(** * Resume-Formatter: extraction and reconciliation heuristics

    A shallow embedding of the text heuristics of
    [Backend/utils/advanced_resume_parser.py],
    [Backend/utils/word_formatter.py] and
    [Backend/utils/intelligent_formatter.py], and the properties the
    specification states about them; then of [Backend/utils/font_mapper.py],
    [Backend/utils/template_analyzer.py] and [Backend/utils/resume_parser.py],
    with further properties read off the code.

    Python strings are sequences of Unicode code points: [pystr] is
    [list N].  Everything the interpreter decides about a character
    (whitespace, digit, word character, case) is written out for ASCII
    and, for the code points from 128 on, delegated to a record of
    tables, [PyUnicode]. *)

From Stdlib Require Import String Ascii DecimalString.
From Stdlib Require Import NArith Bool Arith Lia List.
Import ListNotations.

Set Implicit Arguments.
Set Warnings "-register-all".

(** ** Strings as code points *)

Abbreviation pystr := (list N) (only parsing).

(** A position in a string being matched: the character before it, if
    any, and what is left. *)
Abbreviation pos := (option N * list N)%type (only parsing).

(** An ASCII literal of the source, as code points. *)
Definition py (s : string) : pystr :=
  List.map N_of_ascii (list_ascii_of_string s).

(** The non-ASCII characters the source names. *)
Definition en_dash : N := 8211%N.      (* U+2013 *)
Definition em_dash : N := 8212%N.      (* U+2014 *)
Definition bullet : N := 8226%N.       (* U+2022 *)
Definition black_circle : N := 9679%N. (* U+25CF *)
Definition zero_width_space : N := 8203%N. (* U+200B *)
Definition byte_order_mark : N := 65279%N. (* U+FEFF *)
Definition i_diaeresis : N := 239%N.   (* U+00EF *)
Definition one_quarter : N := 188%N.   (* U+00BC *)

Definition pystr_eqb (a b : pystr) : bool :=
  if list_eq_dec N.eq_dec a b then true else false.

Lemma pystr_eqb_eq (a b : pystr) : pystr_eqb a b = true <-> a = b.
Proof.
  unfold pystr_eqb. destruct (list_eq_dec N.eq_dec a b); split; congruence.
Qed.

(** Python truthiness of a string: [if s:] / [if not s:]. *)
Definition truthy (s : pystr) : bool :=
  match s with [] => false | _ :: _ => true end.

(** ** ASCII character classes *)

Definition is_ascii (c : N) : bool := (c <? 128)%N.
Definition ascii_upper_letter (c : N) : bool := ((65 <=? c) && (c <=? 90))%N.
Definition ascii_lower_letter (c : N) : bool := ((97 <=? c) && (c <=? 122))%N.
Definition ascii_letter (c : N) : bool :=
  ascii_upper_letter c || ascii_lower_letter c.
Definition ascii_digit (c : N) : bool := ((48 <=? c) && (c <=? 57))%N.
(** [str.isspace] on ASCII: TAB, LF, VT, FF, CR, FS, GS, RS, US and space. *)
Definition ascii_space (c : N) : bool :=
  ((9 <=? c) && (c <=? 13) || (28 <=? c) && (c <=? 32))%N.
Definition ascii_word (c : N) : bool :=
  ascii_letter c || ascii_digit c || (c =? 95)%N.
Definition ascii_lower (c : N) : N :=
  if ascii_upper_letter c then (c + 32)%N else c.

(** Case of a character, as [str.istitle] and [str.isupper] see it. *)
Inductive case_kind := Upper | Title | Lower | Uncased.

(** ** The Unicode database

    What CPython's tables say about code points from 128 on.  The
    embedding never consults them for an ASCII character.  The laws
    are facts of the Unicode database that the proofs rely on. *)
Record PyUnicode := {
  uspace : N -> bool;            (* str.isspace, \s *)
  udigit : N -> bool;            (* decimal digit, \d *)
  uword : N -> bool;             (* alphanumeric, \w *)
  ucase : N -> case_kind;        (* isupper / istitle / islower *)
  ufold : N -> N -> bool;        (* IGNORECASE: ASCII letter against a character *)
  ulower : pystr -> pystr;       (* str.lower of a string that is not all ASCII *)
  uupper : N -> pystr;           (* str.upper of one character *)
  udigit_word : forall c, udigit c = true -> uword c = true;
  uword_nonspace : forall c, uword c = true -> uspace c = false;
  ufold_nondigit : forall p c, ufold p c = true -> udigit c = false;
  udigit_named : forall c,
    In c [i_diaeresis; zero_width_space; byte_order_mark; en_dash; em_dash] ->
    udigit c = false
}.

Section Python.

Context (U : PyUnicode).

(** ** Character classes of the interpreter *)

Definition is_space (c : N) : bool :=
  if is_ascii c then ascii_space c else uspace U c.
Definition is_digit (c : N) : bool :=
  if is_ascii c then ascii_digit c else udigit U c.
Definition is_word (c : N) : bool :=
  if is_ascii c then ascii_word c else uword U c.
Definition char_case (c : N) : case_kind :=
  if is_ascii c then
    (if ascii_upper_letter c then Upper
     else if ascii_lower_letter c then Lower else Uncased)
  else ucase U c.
######
▸ Task goal
Exactly the lines above from the one with "A shallow embedding" to the one with "[Backend/utils/intelligent_formatter.py], and the", both included, are to be quoted; leave the rest out.

▸ Output
    A shallow embedding of the text heuristics of
    [Backend/utils/advanced_resume_parser.py],
    [Backend/utils/word_formatter.py] and
    [Backend/utils/intelligent_formatter.py], and the properties the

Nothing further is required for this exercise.